I try to smile, but desperate sorrow is still my overriding emotion when I pick up his fishing rod and fight away the dread, knowing what I’m about to do. “Everything I am, I learnt from you,” I say, looking into his loving eyes.
“Live and love for both of us, Kalimna.”
I concentrate to still my shaking hands and get ready to cast the line. This is when I expect him to stand behind me to guide my movement. When I look to him, he shakes his head with the tiniest of mov
ements. I nod in understanding, absolutely gutted nonetheless.
The sun touches the horizon, and evening mist settles over the gently flowing river when I tear my eyes away from Ki.
“Say it, Kalimna.” It no longer sounds like his voice in my head. It is only the whisperings of the wind, lapping at the water and the rustling of the leaves in the trees.

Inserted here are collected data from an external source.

(** * ResourceOwner: copy, move and swap of a class owning a heap Resource

    A shallow embedding of [ResourceOwner_2.cpp].  Objects of class
    [ResourceOwner] live in a store indexed by object identity (the C++
    [this] pointer), objects of class [Resource] live on a heap indexed by
    allocation identity, and every member function is a computation in a
    state monad with three outcomes: normal return, a propagating
    [std::bad_alloc], and undefined behaviour (deleting or dereferencing a
    pointer that is not live, using an object outside its lifetime). *)

From stdpp Require Import gmap strings list fin_maps.

Open Scope Z_scope.
Open Scope string_scope.

(** ** Data *)

(** Object identities ([this] pointers of ResourceOwner objects) and heap
    allocation identities (values of [Resource*]). *)
Abbreviation obj := nat (only parsing).
Abbreviation addr := nat (only parsing).

(** [class Resource]: one [int] field.  The program only ever copies the
    payload, it never computes with it, so the integer is kept as a [Z]. *)
Record Resource := mkResource { i_ : Z }.

(** [class ResourceOwner]: [int m_id], [std::string m_name],
    [Resource* m_resource]; [None] is [nullptr]. *)
Record ResourceOwner := mkOwner {
  m_id : Z;
  m_name : string;
  m_resource : option addr
}.

Definition set_m_id (v : Z) (w : ResourceOwner) : ResourceOwner :=
  mkOwner v (m_name w) (m_resource w).
Definition set_m_name (v : string) (w : ResourceOwner) : ResourceOwner :=
  mkOwner (m_id w) v (m_resource w).
Definition set_m_resource (v : option addr) (w : ResourceOwner) : ResourceOwner :=
  mkOwner (m_id w) (m_name w) v.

Panicking, I whip my head around. Relief overwhelms me when he’s still there, but he’s fading. He’s melting into the mist, and he appears irrefutably happy. I’m shocked to find my heart isn’t completely broken. If anything, it feels hopeful. I want happiness for him as much as he wants it for me.

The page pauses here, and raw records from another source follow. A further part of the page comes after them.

(** [int(f)]: truncation toward zero; NaN and the infinities raise. *)
Definition int_of_float (f : float) : outcome Z :=
  match f with
  | S754_zero _ => Ret 0
  | S754_finite s m e =>
      let mag := match e with
                 | Z0 => Zpos m
                 | Zpos p => Zpos m * 2 ^ Zpos p
                 | Zneg p => Zpos m / 2 ^ Zpos p
                 end in
      Ret (if s then - mag else mag)
  | S754_infinity _ => Raise OverflowError
  | S754_nan => Raise ValueError
  end.

(** The real number a finite float stands for (0 for the others). *)
Definition real_value (f : float) : R :=
  match f with
  | S754_finite s m e => (IZR (if s then Zneg m else Zpos m) * powerRZ 2 e)%R
  | _ => 0%R
  end.

(** A value held by a local variable of [mouse_handler]: the components
    start as ints and become floats when they are scaled. *)
Inductive pynum : Type :=
| PyInt (z : Z)
| PyFloat (f : float).

(** [a * b] *)
Definition mul (a b : pynum) : outcome pynum :=
  match a, b with
  | PyInt x, PyInt y => Ret (PyInt (x * y))
  | PyInt x, PyFloat g =>
      match float_of_int x with
      | Ret f => Ret (PyFloat (float_mul f g))
      | Raise e => Raise e
      end
  | PyFloat f, PyInt y =>
      match float_of_int y with
      | Ret g => Ret (PyFloat (float_mul f g))
      | Raise e => Raise e
      end
  | PyFloat f, PyFloat g => Ret (PyFloat (float_mul f g))
  end.

(** [int(a)] *)
Definition int (a : pynum) : outcome Z :=
  match a with
  | PyInt z => Ret z
  | PyFloat f => int_of_float f
  end.

(** [math.sin(45)].  The argument of [math.sin] is in radians; the
    binary64 result is 0x1.b3a9a073d9b03p-1 = 0.8509035245341184. *)
Definition sin_45_radians : float := S754_finite false 7664257592040195 (-53).

(** The same for 45 degrees, [math.sin(math.radians(45))]:
    0x1.6a09e667f3bccp-1 = 0.7071067811865475.  The program never
    computes this value; it is what the name [sin_45] promises. *)
Definition sin_45_degrees : float := S754_finite false 6369051672525772 (-53).

End PyNum.

(** ** [src/windows/windows_enums.py] *)

Module windows_enums.

(** A member of the [IntEnum] [DICodes]: its [.name] and its value.  The
    enum has 144 members; the ones listed are those of the shipped
    configuration. *)
Record DICodes : Type := DICode { DI_name : string; DI_value : Z }.

Module DICodes.
Definition W : DICodes := DICode "W" 0x11.
Definition R : DICodes := DICode "R" 0x13.
Definition A : DICodes := DICode "A" 0x1E.
Definition S : DICodes := DICode "S" 0x1F.
Definition D : DICodes := DICode "D" 0x20.
Definition LSHIFT : DICodes := DICode "LSHIFT" 0x2A.
Definition SPACE : DICodes := DICode "SPACE" 0x39.
End DICodes.

Inductive MouseFlags : Type :=
| MOVE | LEFT_CLICK | LEFT_RELEASE | RIGHT_CLICK | RIGHT_RELEASE.

Definition MouseFlags_value (f : MouseFlags) : Z :=
  match f with
  | MOVE => 0x0001
  | LEFT_CLICK => 0x0002
  | LEFT_RELEASE => 0x0004
  | RIGHT_CLICK => 0x0008
  | RIGHT_RELEASE => 0x0010
  end.

Definition MouseFlags_name (f : MouseFlags) : string :=
  match f with
  | MOVE => "MOVE"
  | LEFT_CLICK => "LEFT_CLICK"
  | LEFT_RELEASE => "LEFT_RELEASE"
  | RIGHT_CLICK => "RIGHT_CLICK"
  | RIGHT_RELEASE => "RIGHT_RELEASE"
  end.

Inductive KeyFlags : Type := PRESS | RELEASE.


(** [class MouseDirections(tuple, Enum)]: every member is a pair. *)
Inductive MouseDirections : Type := LEFT | RIGHT | UP | DOWN | STAY.

Definition MouseDirections_value (d : MouseDirections) : Z * Z :=
  match d with
  | LEFT => (-1, 0)
  | RIGHT => (1, 0)
  | UP => (0, -1)
  | DOWN => (0, 1)
  | STAY => (0, 0)
  end.

Definition MouseDirections_name (d : MouseDirections) : string :=
  match d with
  | LEFT => "LEFT"
  | RIGHT => "RIGHT"
  | UP => "UP"
  | DOWN => "DOWN"
  | STAY => "STAY"
  end.

End windows_enums.

(** ** MIDI messages (the [mido] library)

    The channel voice messages of [mido]: the messages that carry a
    [channel] attribute.  [note] is read by the program only on messages
    whose type contains ["note_"]. *)

Module mido.

Inductive msg_type : Type :=
| note_off | note_on | polytouch | control_change
| program_change | aftertouch | pitchwheel.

“Say it, Kalimna.” The windswept words settle around me, and I smile through my tears.
With newfound determination, I firm my grip on the rod, swing it back, and cast it out in a smooth arc, exactly the way he’d taught me so many times. He’s no longer guiding my every movement, but he’s with me. He’ll always be with me.
“Goodbye.” I say the word I’ve refused to say until now for fear of really losing him. “Goodbye, my first friend, my first love, my first everything. I will never forget you, and I will always be grateful for the time we had.” Despite the lightness seeping into my heart, my shoulders slump and tears stream relentlessly down my cheeks. “Goodbye, Mereki.”

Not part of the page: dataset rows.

(** X18. A directive without an implementation leaves the configuration
    as it is; it raises [unimplemented] by one, unless it is [dontnote]; and
    the parser goes on at the next command token or at the end of the input,
    having skipped the directive and the tokens behind it that are no
    commands. *)
Theorem unimplemented_directive_is_skipped idx (cfg : @ProguardConfiguration Rules)
    stats fn line :
  lexed idx = true ->
  In (idx_type idx)
     [TokenType.command; TokenType.dump; TokenType.mergeinterfacesaggressively;
      TokenType.returns] ->
  idx_is_command idx = true ->
  exists skipped idx',
    parse_command idx cfg stats fn line
    = Ok (idx', cfg,
          if String.eqb (idx_data idx) "dontnote" then stats
          else add_unimplemented stats 1)
    /\ idx = skipped ++ idx'
    /\ skipped <> []
    /\ Forall (fun t => is_command t = false) (tl skipped)
    /\ (is_type idx' TokenType.eof_token = true \/ idx_is_command idx' = true).
Proof.
  intros _ Hty Hc.
  assert (Hn : next idx = Ok (skip_comments (tl idx))).
  { apply (next_Ok idx (idx_type idx)); [apply is_type_eq; reflexivity|].
    simpl in Hty. intuition congruence. }
  destruct (skip_comments_split (tl idx)) as (cs & E & Hcs).
  destruct (skip_to_next_command_loop_spec (length (skip_comments (tl idx)))
              (skip_comments (tl idx)) (le_n _))
    as (sk & idx' & Hr & Hsplit & Hsk & Hstop).
  destruct idx as [|t idx]; [discriminate|]. simpl in E, Hn, Hr, Hsplit.
  exists (t :: cs ++ sk), idx'.
  assert (Hrun : parse_command (t :: idx) cfg stats fn line
                 = Ok (idx', cfg,
                       if String.eqb (data t) "dontnote" then stats
                       else add_unimplemented stats 1)).
  { unfold parse_command. cbn [idx_type].
    simpl in Hty. destruct Hty as [Ht | [Ht | [Ht | [Ht | []]]]]; rewrite <- Ht;
      rewrite Hc; simpl always_assert_log; rewrite bind_Ok_l, Hn, bind_Ok_l;
      unfold skip_to_next_command; rewrite Hr, bind_Ok_l; simpl;
      destruct (String.eqb (data t) "dontnote"); reflexivity. }
  split; [exact Hrun|]. split.
  - simpl. f_equal. rewrite <- app_assoc, <- Hsplit. exact E.
  - split; [discriminate|]. split; [|exact Hstop]. simpl.
    apply Forall_app. split; [|exact Hsk].
    eapply Forall_impl; [exact Hcs|]. intros x. apply comment_is_no_command.
Qed.

(** X19. On an input without any command token [parse] returns the
    configuration as it is; it counts one unknown command if there is a token
    other than comments in front of the end of the input, and none if there
    is not. *)
Theorem parse_without_directive (vec : list Token) (cfg : @ProguardConfiguration Rules)
    stats fn :
  lexed vec = true ->
  Forall (fun t => is_command t = false) vec ->
  parse vec cfg stats fn
  = Ok (cfg,
        if is_type (skip_comments vec) TokenType.eof_token then stats
        else add_unknown_commands stats 1).
Proof.
  intros _ Hvec.
  assert (Hstop : forall bound idx (c : @ProguardConfiguration Rules) s,
            is_type idx TokenType.eof_token = true ->
            parse_loop bound idx c s fn = Ok (c, s)).
  { intros bound idx c s He. destruct bound, idx; simpl; try reflexivity;
      rewrite He; reflexivity. }
  assert (Hskip : forall idx, Forall (fun t => is_command t = false) idx ->
            exists idx', skip_to_next_command idx = Ok idx'
                         /\ is_type idx' TokenType.eof_token = true).
  { intros idx Hidx.
    destruct (skip_to_next_command_loop_spec (length idx) idx (le_n _))
      as (sk & idx' & Hr & Hsplit & _ & Hs).
    exists idx'. split; [exact Hr|]. destruct Hs as [Hs|Hs]; [exact Hs|].
    destruct idx' as [|t' idx']; [reflexivity|]. simpl in Hs.
    rewrite Hsplit in Hidx. apply Forall_app in Hidx as [_ Hidx].
    inversion Hidx; congruence. }
  assert (Hsc : forall idx, Forall (fun t => is_command t = false) idx ->
            Forall (fun t => is_command t = false) (skip_comments idx)).
  { intros idx Hidx. destruct (skip_comments_split idx) as (cs & E & _).
    rewrite E in Hidx. apply Forall_app in Hidx as [_ Hidx]. exact Hidx. }
  (* one round on a token that is no comment *)
  assert (Hround : forall bound idx (c : @ProguardConfiguration Rules) s,
            Forall (fun t => is_command t = false) idx ->
            is_type idx TokenType.comment = false ->
            (1 <= bound)%nat \/ is_type idx TokenType.eof_token = true ->
            parse_loop bound idx c s fn
            = Ok (c, if is_type idx TokenType.eof_token then s
                     else add_unknown_commands s 1)).
  { intros bound idx c s Hidx Hco Hb.
    destruct (is_type idx TokenType.eof_token) eqn:He; [apply Hstop; exact He|].
    destruct Hb as [Hb|Hb]; [|discriminate].
    destruct bound as [|bound]; [lia|].
    destruct idx as [|t idx]; [discriminate|].
    cbn [parse_loop]. rewrite He, Hco.
    inversion Hidx as [|? ? Ht Hrest]; subst.
    simpl idx_is_command. rewrite Ht. simpl negb. cbv iota.
    unfold next, redex_assert. rewrite He. simpl.
    destruct (Hskip (skip_comments idx) (Hsc _ Hrest)) as (idx' & Hr & He').
    rewrite Hr. simpl. apply Hstop. exact He'. }
  unfold parse. destruct vec as [|t vec]; [reflexivity|].
  destruct (is_type (t :: vec) TokenType.comment) eqn:Hco.
  - assert (Hs : skip_comments (t :: vec) = skip_comments vec).
    { simpl. apply is_type_eq in Hco. simpl in Hco. rewrite Hco. reflexivity. }
    rewrite Hs. cbn [parse_loop length].
    assert (He : is_type (t :: vec) TokenType.eof_token = false).
    { apply not_true_is_false. intros E. apply is_type_eq in E, Hco. congruence. }
    rewrite He, Hco. unfold next, redex_assert. rewrite He. simpl.
    inversion Hvec as [|? ? Ht Hrest]; subst.
    apply Hround.
    + apply Hsc. exact Hrest.
    + apply skip_comments_no_comment.
    + destruct vec; [right; reflexivity | left; simpl; lia].
  - assert (Hs : skip_comments (t :: vec) = t :: vec).
    { simpl. unfold is_type in Hco. simpl in Hco. rewrite Hco. reflexivity. }
    rewrite Hs. apply Hround; [exact Hvec | exact Hco | left; simpl; lia].
Qed.

End DirectiveFacts.


Section AccessFlagFacts.
Import ProguardParser.
Context `{ParserServices}.


Lemma land_lor_zero a b f :
  Z.land a b = 0 -> Z.land f b = 0 -> Z.land (Z.lor a f) b = 0.
Proof. intros Ha Hf. rewrite Z.land_lor_distr_l, Ha, Hf. reflexivity. Qed.

Lemma land_sub_zero a k f :
  Z.land a k = 0 -> Z.land k f = f -> Z.land a f = 0.
Proof. intros Ha Hf. rewrite <- Hf, Z.land_assoc, Ha. reflexivity. Qed.

Lemma process_access_modifier_kind ty f :
  process_access_modifier ty = Some f -> Z.land f ACC_CLASS_KIND = 0.
Proof. destruct ty; simpl; intros E; try discriminate; injection E as <-; reflexivity. Qed.

Lemma parse_access_flags_loop_consistent bound idx s u n ok s' u' idx' :
  flags_consistent s u -> Z.land s ACC_CLASS_KIND = 0 -> Z.land u ACC_CLASS_KIND = 0 ->
  parse_access_flags_loop bound idx s u n = Ok (ok, s', u', idx') ->
  flags_consistent s' u' /\ Z.land s' ACC_CLASS_KIND = 0 /\ Z.land u' ACC_CLASS_KIND = 0.
Proof.
  unfold flags_consistent.
  revert idx s u n. induction bound as [|bound IH]; intros idx s u n Hc Hs Hu E;
    cbn [parse_access_flags_loop] in E.
  - destruct (is_negation_or_class_access_modifier _); inv_run. auto.
  - destruct (is_negation_or_class_access_modifier _); [|inv_run; auto].
    destruct (if is_type idx TokenType.notToken then _ else _) as [negated access_it].
    destruct (process_access_modifier _) as [f|] eqn:Hf; [|inv_run; auto].
    apply process_access_modifier_kind in Hf.
    destruct negated.
    + destruct (is_access_flag_set s f) eqn:Hset; [inv_run; auto|].
      apply negb_false_iff, Z.eqb_eq in Hset.
      apply IH in E; [exact E | | exact Hs | apply land_lor_zero; assumption].
      unfold set_access_flag. rewrite Z.land_comm. apply land_lor_zero.
      * rewrite Z.land_comm. exact Hc.
      * rewrite Z.land_comm. exact Hset.
    + destruct (is_access_flag_set u f) eqn:Hset; [inv_run; auto|].
      apply negb_false_iff, Z.eqb_eq in Hset.
      apply IH in E; [exact E | | apply land_lor_zero; assumption | exact Hu].
      unfold set_access_flag. apply land_lor_zero; [exact Hc|].
      rewrite Z.land_comm. exact Hset.
Qed.

Lemma parse_access_flags_consistent idx ok s' u' idx' :
  parse_access_flags idx 0 0 = Ok (ok, s', u', idx') ->
  flags_consistent s' u' /\ Z.land s' ACC_CLASS_KIND = 0 /\ Z.land u' ACC_CLASS_KIND = 0.
Proof. apply parse_access_flags_loop_consistent; reflexivity. Qed.

Lemma flags_consistent_kind s u k :
  flags_consistent s u -> Z.land s ACC_CLASS_KIND = 0 -> Z.land u ACC_CLASS_KIND = 0 ->
  Z.land ACC_CLASS_KIND k = k ->
  flags_consistent (set_access_flag s k) u /\ flags_consistent s (set_access_flag u k).
Proof.
  unfold flags_consistent, set_access_flag. intros Hc Hs Hu Hk. split.
  - apply land_lor_zero; [exact Hc|]. rewrite Z.land_comm.
    apply (land_sub_zero _ _ _ Hu Hk).
  - rewrite Z.land_comm. apply land_lor_zero; [rewrite Z.land_comm; exact Hc|].
    rewrite Z.land_comm. apply (land_sub_zero _ _ _ Hs Hk).
Qed.

Lemma parse_class_token_consistent idx s u ok s' u' idx' :
  flags_consistent s u -> Z.land s ACC_CLASS_KIND = 0 -> Z.land u ACC_CLASS_KIND = 0 ->
  parse_class_token idx s u = Ok (ok, s', u', idx') ->
  flags_consistent s' u'.
Proof.
  intros Hc Hs Hu E. unfold parse_class_token in E.
  apply bind_Ok in E as ([negated idx1] & _ & E).
  pose proof (flags_consistent_kind s u ACC_INTERFACE Hc Hs Hu eq_refl) as [Hi1 Hi2].
  pose proof (flags_consistent_kind s u ACC_ENUM Hc Hs Hu eq_refl) as [He1 He2].
  pose proof (flags_consistent_kind s u ACC_ANNOTATION Hc Hs Hu eq_refl) as [Ha1 Ha2].
  destruct (idx_type idx1), negated; inv_run; assumption.
Qed.

Lemma push_consistent c m :
  class_flags_consistent c -> member_flags_consistent m ->
  class_flags_consistent (push_field c m) /\ class_flags_consistent (push_method c m).
Proof.
  unfold class_flags_consistent. intros (Hc & Hf & Hm) Hmem. simpl.
  repeat split; try assumption; apply Forall_app; split; auto.
Qed.

Lemma parse_member_tail_consistent idx c ar m ok c' idx' :
  class_flags_consistent c -> member_flags_consistent m ->
  parse_member_tail idx c ar m = Ok (ok, c', idx') ->
  class_flags_consistent c'.
Proof.
  intros Hc Hm E. unfold parse_member_tail in E.
  assert (Hp : forall m', requiredSetAccessFlags m' = requiredSetAccessFlags m ->
                 requiredUnsetAccessFlags m' = requiredUnsetAccessFlags m ->
                 class_flags_consistent (push_field c m')
                 /\ class_flags_consistent (push_method c m')).
  { intros m' H1 H2. apply push_consistent; [exact Hc|].
    unfold member_flags_consistent in *. rewrite H1, H2. exact Hm. }
  inv_run; try assumption;
    first [refine (proj1 (Hp _ _ _)); reflexivity
          | refine (proj2 (Hp _ _ _)); reflexivity].
Qed.

Lemma parse_member_specification_consistent idx c ar ok c' idx' :
  class_flags_consistent c ->
  parse_member_specification idx c ar = Ok (ok, c', idx') ->
  class_flags_consistent c'.
Proof.
  intros Hc E. unfold parse_member_specification in E.
  apply bind_Ok in E as ([annotation idx0] & _ & E).
  apply bind_Ok in E as ([[[ok1 sf] uf] idx1] & Hflags & E).
  apply parse_access_flags_consistent in Hflags as (Hsu & Hs & Hu).
  assert (Hp : forall m', requiredSetAccessFlags m' = sf ->
                 requiredUnsetAccessFlags m' = uf ->
                 member_flags_consistent m').
  { intros m' H1 H2. unfold member_flags_consistent. rewrite H1, H2. exact Hsu. }
  pose proof (flags_consistent_kind sf uf ACC_CONSTRUCTOR Hsu Hs Hu eq_refl) as [Hi _].
  destruct ok1; cbn [negb] in E; cbv iota in E; [|inv_run; exact Hc].
  destruct (negb (is_type idx1 TokenType.identifier)); [inv_run; exact Hc|].
  destruct (String.eqb (idx_data idx1) "*").
  { inv_run; [exact Hc|].
    apply push_consistent; [apply push_consistent; [exact Hc|] |];
      apply Hp; reflexivity. }
  destruct (String.eqb (idx_data idx1) "<methods>").
  { inv_run; [exact Hc|]. apply push_consistent; [exact Hc | apply Hp; reflexivity]. }
  destruct (String.eqb (idx_data idx1) "<fields>").
  { inv_run; [exact Hc|]. apply push_consistent; [exact Hc | apply Hp; reflexivity]. }
  destruct (String.eqb (idx_data idx1) "<init>").
  { apply bind_Ok in E as (idx2 & _ & E).
    eapply parse_member_tail_consistent in E; [exact E | exact Hc | exact Hi]. }
  apply bind_Ok in E as (idx2 & _ & E).
  destruct (negb (is_type idx2 TokenType.identifier)); [inv_run; exact Hc|].
  apply bind_Ok in E as ([n idx3] & _ & E).
  eapply parse_member_tail_consistent in E; [exact E | exact Hc |].
  apply Hp; reflexivity.
Qed.

Lemma parse_member_specifications_loop_consistent bound idx c ar ok0 ok c' idx' :
  class_flags_consistent c ->
  parse_member_specifications_loop bound idx c ar ok0 = Ok (ok, c', idx') ->
  class_flags_consistent c'.
Proof.
  revert idx c ok0. induction bound as [|bound IH]; intros idx c ok0 Hc E;
    cbn [parse_member_specifications_loop] in E.
  - destruct (_ && _); inv_run. exact Hc.
  - destruct (_ && _); [|inv_run; exact Hc].
    apply bind_Ok in E as ([[member_ok c1] idx1] & Hm & E).
    apply parse_member_specification_consistent in Hm; [|exact Hc].
    destruct member_ok; cbn [negb] in E; cbv iota in E.
    + exact (IH _ _ _ Hm E).
    + apply bind_Ok in E as (idx2 & _ & E). exact (IH _ _ _ Hm E).
Qed.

The Mereki I’ve clutched to for years swirls away with the mist. Unable to hold the rod now, I reel in the line and know I need to leave it behind, too. Without any further thought, I prop it in the dirt just like Ki had done all those years ago when he’d go in search of pebbles for our art work. Taking a few steps back, I can almost see Ki standing next to his rod smiling at me. It’s different though now. It’s simply a memory, and I fully acknowledge he’s no longer a physical part of my life other than the permanent place he will always have in my heart.